The sheer number of factors that have to come into play to enable complex life forms to evolve are daunting: planets need to be in the habitable zone around their sun, which changes over time (our sun's habitable zone will move past us in a few more billion years, ending life on earth) and it takes billions of years for complex life forms to evolve. The authors reckon that the earth has a 5-6 billion year window in which life could potentially be sustained, and we are about 4.5 billion years into this phase. So we have 'only' 0.5 to 1.5 billion years left. Our earth has other things in its favour: a magnetic field (thanks to its iron core) that deflects the Solar Wind; a 'cold trap' that keeps water in the atmosphere; an enduring internal heat source caused by radiation; a tectonic plate system that recycles carbon and water as rocks are melted down in the earth's core and their life-supporting ingredients are returned to the atmosphere thorough volcanic eruptions.

Our number will eventually be up, when the suns' habitable zone leaves us behind as it drifts further towards the edge of the solar system and we frazzle in its increasing heat, but Lenton and Watson think that we might survive for a reasonable portion of this aeon, rather than quickly bring about our own demise through our greed and recklessness. Energy, they argue, is the only problem. Our current reliance on fossil fuels is both highly polluting and ultimately, of course unsustainable; fossil fuels will very soon run out. We do indeed run the risk of 'runaway' climactic changes, where increases in global temperature trigger other results that create a positive feedback loop that result in a hostile environment in which most or even all life forms could not exist.
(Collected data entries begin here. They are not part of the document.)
(** * vscode-settings: the Property Resolver, the Documentation Catalog
      lookup and the Project Type Analyzer

    The repository holds the source of the extension twice, and the two
    copies differ in the resolver:

    - [src/src/extension.ts], the compiled entry point, which registers
      the five commands of the package manifest and holds the
      [ProjectAnalyzer]; it is embedded in [Module Extension];
    - an older copy with the large documentation table, which registers
      two of the commands and whose resolver strips comments, parses the
      whole document and uses the ["unknown"] sentinel; it is embedded in
      [Module Legacy].

    [getConfigDocumentation] and [isConfigFile] read the same in both and
    are embedded once, in [Module Model].

    The tree views and the handler of cursor movements are embedded in
    [Module Views] for [src/src/extension.ts] and in [Module LegacyViews]
    for the older copy, the command that applies a configuration template
    in [Module Templates].  What they need of the platform ([split],
    [join], [Array.prototype.sort] with a consistent comparator, object
    spread) is written out next to them; [localeCompare], [fs.mkdirSync],
    [fs.readFileSync] and [fs.writeFileSync] are parameters.

    Platform behaviour the code relies on (JavaScript strings, the regular
    expressions that occur in the sources, [path.basename], property
    lookup on a plain object) is written out in [Module JS].  [JSON.parse],
    [JSON.stringify], [path.join], the [RegExp] constructor and the file
    system are parameters of the functions that call them.  Numbers of the
    analyzer are exact rationals; the comparison with the threshold is
    checked against binary64 arithmetic separately. *)

From Stdlib Require Import String Ascii.
From Stdlib Require Import NArith ZArith QArith Bool Lia PeanoNat List.
From Stdlib Require PrimFloat Uint63 DecimalString.
Import ListNotations.
Close Scope Q_scope.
Reassuringly, they remind us that most foreseeable consequences of our current activities do not result in a 'runaway': a runaway results only when a consequence is triggered that causes an event of greater magnitude than the initial cause, whereas, for example, the release of methane from the Arctic tundra caused by the melting of the permafrost will result in further global warming, but on a smaller scale than the warming that caused it in the first place: we would be heading towards a convergence, not a runaway - a 1.01% increase in temperature as opposed to a 1% increase in temperature, to use their hypothetical illustration.

The authors are reassuringly pragmatic: most alternative thinking suggests that we should retrench, or as they put it, 'retreat', and concludes that there must be less humans on the planet, making less of an impact on the environment and gobbling up less resources. This, they argue refreshingly, is both unlikely and boring. There is little chance that people in developed economies will give up their new luxuries and excitements, or that emerging economies will not also seek these things. To do so also feels like an abandonment of progress: a deliberate retreat to a less advanced form of civilisation.

But if we have the sustainable energy source - the authors consider nuclear fission, fusion and renewables - then a very large number of human beings could sustain a very high quality of life on this planet, using that energy source to recycle our essential materials (just as the biosphere had always needed to recycle its essential materials) and reducing our harmful waste products (like CO2 and the run-off of fertilisers into the ocean, which really might switch the oceans into an anoxic state in the not too distant future).

But I must not end on a negative note, since the book does not: it offers the very real hope that our ingenuity and our awareness of our potential predicament will enable a solution, provided we can find the necessary energy source. And they remind us never to assume that any one individual is unable to make an impact on problems that seem so daunting. Every major development in the evolution of life begins with an individual: there is always the first individual that sparks a revolution, like the first cyanobacterium to achieve photosynthesis.